Despite gray clouds overhead, volunteers for Joni and Friends in Knoxville, Tennessee, gladly waited on Monday, Sept. 30, outside the commercial building where donated wheelchairs, walkers and crutches had been stored.
“We have been collecting this load for about two years,” said Lauren Richardson, the ministry’s area director. She motioned for the truck driver to park in front of where the donated items were already being staged. “Hopefully, everything will fit in this 53-foot semi-trailer,” she said.
A group of young men from University of Tennessee’s Sigma Chi Fraternity lifted equipment into the truck and carefully arranged the load that would soon be heading to the South Central Correctional Facility in Clifton, Tenn.
Since 1979, Joni and Friends, the organization started by Joni Eareckson Tada after a diving accident left her a quadriplegic, has advocated for those living with disabilities and their families. Part of its thriving global ministry includes the Wheels for the World program that has donated over 235,000 wheelchairs, restored to like-new condition, and given to those in need in less resourced countries.

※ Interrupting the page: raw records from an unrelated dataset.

(** C3 at a concrete input: the device answers with the text of the
    example, and the reader makes [sniff_status] of it. *)
Lemma poll_sniff_reply_witness :
  @send_command _ (Sample.device Sample.sniff_text) Sample.runtime
    (VStr "status") Sample.fresh
    = (Ok (true, Sample.sniff_text), Sample.asked Sample.sniff_text) /\
  Json.loads Sample.sniff_text = Ok sniff_status /\
  dict_get (device_status (snd (Sample.tick Sample.sniff_text Sample.fresh)))
    (KStr "mode") = Some (VStr "sniff") /\
  dict_get (device_status (snd (Sample.tick Sample.sniff_text Sample.fresh)))
    (KStr "btc_price") = Some (VFloat float_65000_1) /\
  dict_get (device_status (snd (Sample.tick Sample.sniff_text Sample.fresh)))
    (KStr "wifi_connected") = Some (VBool false).
Proof.
  assert (Hsend : @send_command _ (Sample.device Sample.sniff_text)
                    Sample.runtime (VStr "status") Sample.fresh
                  = (Ok (true, Sample.sniff_text),
                     Sample.asked Sample.sniff_text))
    by (vm_compute; reflexivity).
  assert (Hjson : Json.loads Sample.sniff_text = Ok sniff_status)
    by (vm_compute; reflexivity).
  split; [exact Hsend |]. split; [exact Hjson |].
  destruct (@poll_sniff_reply _ (Sample.device Sample.sniff_text)
              Sample.runtime Sample.fresh _ _ Hsend Hjson)
    as (w' & Heq & Hmode & Hprice & Hwifi & _).
  unfold Sample.tick. rewrite Heq. simpl.
  split; [exact Hmode |]. split; [exact Hprice |]. exact Hwifi.
Defined.

(** X21 at a concrete input: the device answers [OK]. *)
Lemma poll_unparseable_reply_witness :
  @send_command _ (Sample.device "OK") Sample.runtime (VStr "status")
    Sample.fresh
    = (Ok (true, "OK"), Sample.asked "OK") /\
  Json.loads "OK" = Raise (Json.decode_error "Expecting value") /\
  exists w',
    Sample.tick "OK" Sample.fresh = (Ok tt, w') /\
    device_status w' = device_status Sample.fresh /\
    trace w' = trace (Sample.asked "OK") ++ [parse_failure "OK"; next_tick].
Proof.
  assert (Hsend : @send_command _ (Sample.device "OK") Sample.runtime
                    (VStr "status") Sample.fresh
                  = (Ok (true, "OK"), Sample.asked "OK"))
    by (vm_compute; reflexivity).
  assert (Hjson : Json.loads "OK"
                  = Raise (Json.decode_error "Expecting value"))
    by (vm_compute; reflexivity).
  split; [exact Hsend |]. split; [exact Hjson |].
  exact (@poll_unparseable_reply _ (Sample.device "OK") Sample.runtime
           Sample.fresh _ "OK" _ Hsend Hjson eq_refl).
Defined.

(** C5 at the failing input.  The device answers the status request with
    [1], which is JSON but no object: [dict.update] raises [TypeError],
    the tick ends with that exception before it has started the timer,
    and no later tick runs. *)
Theorem poll_number_reply_ends_poller :
  exists w',
    Sample.tick Sample.number_text Sample.fresh
    = (Raise (mk_exn TypeError "'int' object is not iterable"), w') /\
    existsb is_timer_start (trace w') = false /\
    forall n,
      @poller _ (Sample.device Sample.number_text) Sample.runtime (S n)
        Sample.fresh
      = (Raise (mk_exn TypeError "'int' object is not iterable"), w').
Proof.
  assert (Htick :
    Sample.tick Sample.number_text Sample.fresh
    = (Raise (mk_exn TypeError "'int' object is not iterable"),
       set_device_status (device_status Sample.fresh)
         (Sample.asked Sample.number_text))).
  { apply (@update_status_scalar_reply _ (Sample.device Sample.number_text)
             Sample.runtime Sample.fresh (Sample.asked Sample.number_text)
             Sample.number_text (VInt 1));
      vm_compute; reflexivity. }
  eexists. split; [exact Htick |].
  split; [vm_compute; reflexivity |].
  intros n. apply poller_stops. exact Htick.
Qed.


(** C7 at a concrete input: the body [{}]. *)
Lemma api_command_missing_field_witness :
  dict_get [] (KStr "command") = None /\
  @api_command _ (Sample.device "OK") Sample.runtime (VDict []) Sample.fresh
  = (Ok (error_400 "No command provided"), Sample.fresh).
Proof.
  split; [reflexivity |].
  apply (@api_command_missing_field _ (Sample.device "OK") Sample.runtime).
  reflexivity.
Defined.

(** C10 at a concrete input: both fields present and empty. *)
Lemma api_falsy_field_witness :
  truthy (VStr EmptyString) = false /\
  @api_command _ (Sample.device "OK") Sample.runtime
    (VDict Sample.empty_fields) Sample.fresh
  = (Ok (error_400 "No command provided"), Sample.fresh) /\
  @api_mode _ (Sample.device "OK") Sample.runtime
    (VDict Sample.empty_fields) Sample.fresh
  = (Ok (error_400 "No mode provided"), Sample.fresh).
Proof.
  split; [reflexivity |].
  destruct (@api_falsy_field _ (Sample.device "OK") Sample.runtime
              Sample.empty_fields (VStr EmptyString) Sample.fresh eq_refl)
    as [Hcommand Hmode].
  split; [apply Hcommand | apply Hmode]; reflexivity.
Defined.

(** C9 at the failing input.  The port opens, and the device answers the
    first status request with [1]: the first tick raises [TypeError],
    [main] ends with that exception, and neither the timer nor the web
    server has been started. *)
Theorem main_number_reply_no_server :
  exists w',
    Sample.boot Sample.number_text initial_world
    = (Raise (mk_exn TypeError "'int' object is not iterable"), w') /\
    serial_connected w' = true /\
    existsb is_app_run (trace w') = false /\
    existsb is_timer_start (trace w') = false.
Proof.
  eexists. split; [vm_compute; reflexivity |].
  repeat split.
Qed.

(* ================================================================= *)
(** ** Further runs *)

(** The float of the example, bit for bit: [0x1.fbd0333333333p+15]. *)
Example float_65000_1_bits :
  float_65000_1 = S754_finite false 8933545719575347 (-37)
  /\ valid_binary 53 1024 float_65000_1 = true.
Proof. split; reflexivity. Qed.

(** A command sent after the adapter has been pulled out: the write
    raises, the failure is printed and handed back. *)
Example send_command_unplugged :
  @send_command _ (Sample.device "OK") Sample.runtime (VStr "scan")
    (Sample.unplugged_world initial_status)
  = (Ok (false, "device disconnected"),
     mk_world (Some (Sample.mk_sim [] [] [] true)) true initial_status
       [EvWrite (encode ("scan" ^^ newline));
        EvPrint "Failed to send command: device disconnected"]).
Proof. reflexivity. Qed.

(** Start-up on a machine without the port: two lines are printed and
    nothing else happens. *)
Example main_no_device :
  @main _ Sample.no_device Sample.runtime default_args initial_world
  = (Ok tt,
     mk_world None false initial_status
       (connect_failure default_args
          (mk_exn SerialException "could not open port /dev/ttyUSB0"))).
Proof.
  apply (@main_connect_failed _ Sample.no_device Sample.runtime
           default_args initial_world).
  reflexivity.
Qed.

(** Start-up on a device that answers [{}]: the first tick sets up the
    timer and the web server is started. *)
Example main_empty_status :
  trace (snd (Sample.boot "{}" initial_world))
  = [EvSerialOpen "/dev/ttyUSB0" 115200 1; EvSleep 2;
     EvPrint "Connected to /dev/ttyUSB0 at 115200 baud";
     EvWrite (encode ("status" ^^ newline)); EvSleep 0.1; EvInWaiting;
     EvRead 2; next_tick; EvAppRun "0.0.0.0" 8080 true].
Proof. vm_compute. reflexivity. Qed.

(* ================================================================= *)
(** ** Opening the link *)

Section Connect.
Context {P : Type} {port_ops : SerialPort P} {rt : Runtime}.

(** X1.  When the port cannot be opened, [connect_serial] returns
    [False] without raising: the flag is cleared, also when it was set,
    the global [serial_port] keeps the value it had, the only events are
    the attempt and one printed line with the port name and the
    exception, and the two-second wait does not happen. *)
Theorem connect_serial_failure (port : string) (baudrate : Z)
        (w : world P) (e : exn) :
  serial_open port baudrate 1 = Raise e ->
  connect_serial port baudrate w
  = (Ok false,
     mk_world (serial_port w) false (device_status w)
       (trace w ++ [EvSerialOpen port baudrate 1;
                    connect_failed_line port e])).
Proof.
  intros Hopen.
  unfold connect_serial, try_except, bind, open_port. rewrite Hopen.
  unfold print, emit, modify, ret, log_event; simpl.
  now rewrite <- app_assoc.
Qed.

(** X2.  When the port opens, [connect_serial] returns [True] with the
    flag set and the global holding the port as a wait of two seconds
    left it; its events are the opening with a read timeout of one
    second, that wait and the printed line with the port name and the
    baud rate, in this order. *)
Theorem connect_serial_success (port : string) (baudrate : Z)
        (w : world P) (p : P) :
  serial_open port baudrate 1 = Ok p ->
  connect_serial port baudrate w
  = (Ok true,
     mk_world (Some (serial_elapse p 2)) true (device_status w)
       (trace w ++ [EvSerialOpen port baudrate 1; EvSleep 2;
                    connected_line port baudrate])).
Proof.
  intros Hopen.
  unfold connect_serial, try_except, bind, open_port. rewrite Hopen.
  unfold sleep, print, emit, modify, ret, log_event; simpl.
  now rewrite <- !app_assoc.
Qed.
(** X24 on a query with capitals. *)
Lemma canHandleQuery_ignores_case_witness :
  ElizaHandler.canHandleQuery (JsValue := string)
    {| ElizaHandler.query := "what is the price of eth?";
       ElizaHandler.context := None;
       ElizaHandler.expectedFormat := None |}
  = ElizaHandler.canHandleQuery (JsValue := string)
      {| ElizaHandler.query := "What is the price of ETH?";
         ElizaHandler.context := None;
         ElizaHandler.expectedFormat := None |}.
Proof.
  apply (canHandleQuery_ignores_case (JsValue := string)
           {| ElizaHandler.query := "What is the price of ETH?";
              ElizaHandler.context := None;
              ElizaHandler.expectedFormat := None |}).
  reflexivity.
Defined.

(** X25 on two runs: a harmless query and a refused one. *)
Lemma handleGeneralQuery_request_witness :
  let env := query_env (λ _, Returned tt) (λ _, Returned tt) NoReply in
  ElizaHandler.query_job_calls
    (ElizaHandler.handleGeneralQuery env (query_job REQUEST "what is 2+2?")
       (Some (memo NEGOTIATION)) []).2
    = [ ElizaHandler.QAccept "Job requirement matches agent capability";
        ElizaHandler.QCreateRequirement
          "Job 5 accepted, please make payment to proceed" ]
  ∧ ElizaHandler.query_job_calls
      (ElizaHandler.handleGeneralQuery env
         (query_job REQUEST "a Dangerous stunt") (Some (memo NEGOTIATION)) []).2
    = [ ElizaHandler.QReject "Job requirement does not meet agent capability" ].
Proof.
  intros env. split.
  - apply (handleGeneralQuery_request env (query_job REQUEST "what is 2+2?")
             (memo NEGOTIATION) []); reflexivity.
  - apply (handleGeneralQuery_request env
             (query_job REQUEST "a Dangerous stunt") (memo NEGOTIATION) []);
      reflexivity.
Defined.
(** * Advanced_Calculator: the formula pipeline of [ComputeFormula.py]

    A shallow embedding of [src/ComputeFormula.py] and of the command-line
    front end of [src/main.py], the properties of [compute_formula] that the
    specification states, and further properties of the functions of both
    files.

    Conventions of the embedding.

    - A Python [str] is a [string]; a character is an [ascii], read as the
      code point of the same number (the code points 0..255).
    - A Python exception is a value of [exn]: the class an [except] clause
      tests and the message [str(e)] returns.  A call that may raise returns
      a [result].
    - A Python number is a [pynum]: [int] is [Z], [float] is an IEEE 754
      binary64 value in the representation of [SpecFloat].
    - The parts of the Python runtime the module calls and that have no
      exact counterpart here (the transcendental functions of [math], the
      decimal printing and reading of floats, [re] and [ast.parse] outside
      the fragments embedded below) are the fields of a record [PyLib]; every
      theorem holds for every value of that record.
    - The interpreter is taken to have stack and memory enough: recursion
      depth and memory are not modelled. *)

From Stdlib Require Import ZArith List String Ascii Bool Lia.
From Stdlib Require Import DecimalString.
From Stdlib Require DecimalFacts DecimalPos.
From Stdlib Require Import SpecFloat.
Import ListNotations.

#[local] Set Warnings "-register-all,-notation-for-abbreviation".

Local Open Scope string_scope.
Local Open Scope Z_scope.

(** ** Exceptions and results *)

Inductive exc_class : Type :=
| ValueError
| NameError
| ZeroDivisionError
| TypeError
| AttributeError
| SyntaxError
| OverflowError
| OtherException (name : string).

Record exn : Type := mk_exn { exn_class : exc_class; exn_msg : string }.

Inductive result (A : Type) : Type :=
| Ok (a : A)
| Raise (e : exn).

Arguments Ok {A} a.
Arguments Raise {A} e.

Definition bind {A B : Type} (r : result A) (k : A -> result B) : result B :=
  match r with
  | Ok a => k a
  | Raise e => Raise e
  end.

Notation "x <- r ;; k" := (bind r (fun x => k))
  (at level 61, r at next level, right associativity).

Definition raise {A : Type} (c : exc_class) (msg : string) : result A :=
  Raise (mk_exn c msg).

(** ** Characters and strings *)

Module Str.

Definition code (c : ascii) : N := N_of_ascii c.

Definition in_range (lo hi c : ascii) : bool :=
  (code lo <=? code c)%N && (code c <=? code hi)%N.

Definition is_digit (c : ascii) : bool := in_range "0" "9" c.
Definition is_lower (c : ascii) : bool := in_range "a" "z" c.
Definition is_upper (c : ascii) : bool := in_range "A" "Z" c.
Definition is_alpha (c : ascii) : bool := is_lower c || is_upper c.

(** The characters for which Python's [str.isspace] holds, and that the
    class [\s] of a [str] pattern matches, among the code points 0..255:
    TAB LF VT FF CR, FS GS RS US, SPACE, NEL and NBSP. *)
Definition is_space (c : ascii) : bool :=
  let n := code c in
  ((9 <=? n) && (n <=? 13) || (28 <=? n) && (n <=? 32)
   || (n =? 133) || (n =? 160))%N.

Definition newline : ascii := ascii_of_N 10.

(** Every character of [s] is whitespace. *)
Fixpoint all_space (s : string) : bool :=
  match s with
  | EmptyString => true
  | String c r => is_space c && all_space r
  end.
(** * jeeQuestionBank: the question-markup renderer and the quiz session

    A shallow embedding of [src/App.tsx] (the component file of the quiz
    application) and the properties of its markup segmenter, table extractor
    and answer bookkeeping.

    Strings are JavaScript strings: finite sequences of UTF-16 code units,
    here lists of [N].  Code that can throw lives in a small exception monad;
    the typesetting engine (KaTeX) and the random comparator of the question
    sampler are parameters of the sections that use them. *)

From Stdlib Require Import NArith String Ascii.
From stdpp Require Import list sorting gmap.

#[local] Set Warnings "-register-all".

(** ** JavaScript strings and the string builtins the component uses *)

Module JS.

Abbreviation jsstring := (list N).

(** A string literal of the source, as its code units. *)
Fixpoint lit (s : string) : jsstring :=
  match s with
  | EmptyString => []
  | String c s' => N_of_ascii c :: lit s'
  end.

(** The line feed, written \n in the source. *)
Definition nl : N := 10%N.

(** WhiteSpace and LineTerminator code units, the ones [trim] strips. *)
Definition is_white_space (c : N) : bool :=
  bool_decide (c ∈ [9; 10; 11; 12; 13; 32; 160; 5760; 8232; 8233; 8239; 8287;
                    12288; 65279]%N)
  || ((8192 <=? c)%N && (c <=? 8202)%N).

Fixpoint trimStart (s : jsstring) : jsstring :=
  match s with
  | [] => []
  | c :: s' => if is_white_space c then trimStart s' else s
  end.

Definition trimEnd (s : jsstring) : jsstring := reverse (trimStart (reverse s)).

(** [s.trim()] *)
Definition trim (s : jsstring) : jsstring := trimEnd (trimStart s).

(** [s.startsWith(p)] *)
Fixpoint startsWith (p s : jsstring) : bool :=
  match p, s with
  | [], _ => true
  | _ :: _, [] => false
  | a :: p', b :: s' => (a =? b)%N && startsWith p' s'
  end.

(** [s.endsWith(p)] *)
Definition endsWith (p s : jsstring) : bool :=
  startsWith (reverse p) (reverse s).

(** The first occurrence of [p] in [s]: the text before it and the text
    after it. *)
Fixpoint search (p s : jsstring) {struct s} : option (jsstring * jsstring) :=
  if startsWith p s then Some ([], drop (length p) s)
  else match s with
       | [] => None
       | c :: s' =>
           match search p s' with
           | Some (before, after) => Some (c :: before, after)
           | None => None
           end
       end.

(** [s.includes(p)] *)
Definition includes (p s : jsstring) : bool :=
  match search p s with Some _ => true | None => false end.

(** [s.slice(2, -2)] *)
Definition slice_2_m2 (s : jsstring) : jsstring :=
  take (length s - 2 - 2) (drop 2 s).

(** [a.join('')] on an array of strings *)
Definition join_empty (a : list jsstring) : jsstring := concat a.

(** The default order of [a.sort()] on strings: code unit by code unit, a
    proper prefix first. *)
Fixpoint str_ltb (a b : jsstring) : bool :=
  match a, b with
  | _, [] => false
  | [], _ :: _ => true
  | x :: a', y :: b' => (x <? y)%N || ((x =? y)%N && str_ltb a' b')
  end.

Definition str_le (a b : jsstring) : Prop := str_ltb b a = false.

Global Instance str_le_dec : RelDecision str_le.
Proof. intros a b. unfold str_le. apply _. Defined.

(** [a.sort()] on an array of strings *)
Definition sort (a : list jsstring) : list jsstring := merge_sort str_le a.

(** [a.forEach((x, index) => ...)] with a callback that updates a local. *)
Fixpoint forEach_from {A S} (f : A → nat → S → S) (index : nat) (a : list A) (s : S)
  : S :=
  match a with
  | [] => s
  | x :: a' => forEach_from f (Datatypes.S index) a' (f x index s)
  end.

Definition forEach {A S} (f : A → nat → S → S) (a : list A) (s : S) : S :=
  forEach_from f 0 a s.

(** [a.join(sep)] on an array of strings *)
Fixpoint join (sep : jsstring) (a : list jsstring) : jsstring :=
  match a with
  | [] => []
  | [x] => x
  | x :: a' => x ++ sep ++ join sep a'
  end.

(** *** split

    [String.prototype.split] walks the string from left to right; at each
    position it tries the separator, and on a match it closes the current
    piece, appends the captures of the match and goes on after the match.
    A [matcher] is the separator tried at the head of a string: the captures
    and the text left after the match. *)

Definition matcher := jsstring → option (list jsstring * jsstring).

Definition cons_hd (c : N) (pieces : list jsstring) : list jsstring :=
  match pieces with
  | [] => []
  | p :: ps => (c :: p) :: ps
  end.

Fixpoint split_loop (fuel : nat) (m : matcher) (s : jsstring) : list jsstring :=
  match fuel with
  | 0 => []
  | S fuel' =>
      match s with
      | [] => [[]]
      | c :: s' =>
          match m s with
          | Some (captures, rest) => [] :: captures ++ split_loop fuel' m rest
          | None => cons_hd c (split_loop fuel' m s')
          end
      end
  end.

Definition split_by (m : matcher) (s : jsstring) : list jsstring :=
  split_loop (S (length s)) m s.

(** A literal, non-empty separator string. *)
Definition sep_match (sep : jsstring) : matcher := λ s,
  if startsWith sep s then Some ([], drop (length sep) s) else None.

(** [s.split(sep)] for a non-empty string [sep] *)
Definition split (sep s : jsstring) : list jsstring := split_by (sep_match sep) s.

(** The regular expression /\n+/ : a maximal run of line feeds. *)
Fixpoint drop_newlines (s : jsstring) : jsstring :=
  match s with
  | [] => []
  | c :: s' => if (c =? nl)%N then drop_newlines s' else s
  end.

Definition newlines_match : matcher := λ s,
  match s with
  | [] => None
  | c :: s' => if (c =? nl)%N then Some ([], drop_newlines s') else None
  end.

(** [s.split(/\n+/)] *)
Definition split_newlines (s : jsstring) : list jsstring := split_by newlines_match s.

(** *** Exceptions

    [TypeError] is what the runtime throws when a property of undefined is
    read; [KatexError] stands for whatever the typesetting engine throws. *)
Inductive exn := TypeError | KatexError.

Inductive result (A : Type) :=
| Ok (a : A)
| Throw (e : exn).
Global Arguments Ok {A} a.
Global Arguments Throw {A} e.

Global Instance result_ret : MRet result := λ A a, Ok a.
Global Instance result_bind : MBind result := λ A B f m,
  match m with Ok a => f a | Throw e => Throw e end.
Global Instance result_fmap : FMap result := λ A B f m,
  match m with Ok a => Ok (f a) | Throw e => Throw e end.

(** [try { body } catch (error) { handler }] *)
Definition try_catch {A} (body : result A) (handler : exn → result A) : result A :=
  match body with
  | Ok a => Ok a
  | Throw e => handler e
  end.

Donated wheelchairs and mobility equipment are dropped off at offices or through collection events and stored until they can be shipped to one of the program’s restoration centers located in prisons within the United States. Once there, inmates who have applied to work in the program begin to clean and restore the equipment. When a wheelchair project is complete, inmates sign their name on a “Given in love by Joni and Friends” sticker they place on the wheelchair.
“I visited the prison in Clifton, Tennessee, where we send the donated chairs and saw the whole process,” Richardson told the team of volunteers, who ranged from college students to senior citizens. “I had the opportunity to talk with one of the inmates who was part of the program. He told me, ‘It was a wheelchair that got me into prison, and now it’s a wheelchair that’s giving me hope.’”
Richardson recounted the conversation, sharing that a fall from a ladder caused severe injuries, leaving the inmate in a wheelchair during his long recovery.
“Because of the pain and everything he was going through, he spiraled into depression, which led to drinking and then to drug use,” said Richardson. “In order to support his newly formed habit, he started selling drugs, which landed him in the medium security prison.”
Keeping good communication running between the ministries is a vital element in the program’s success.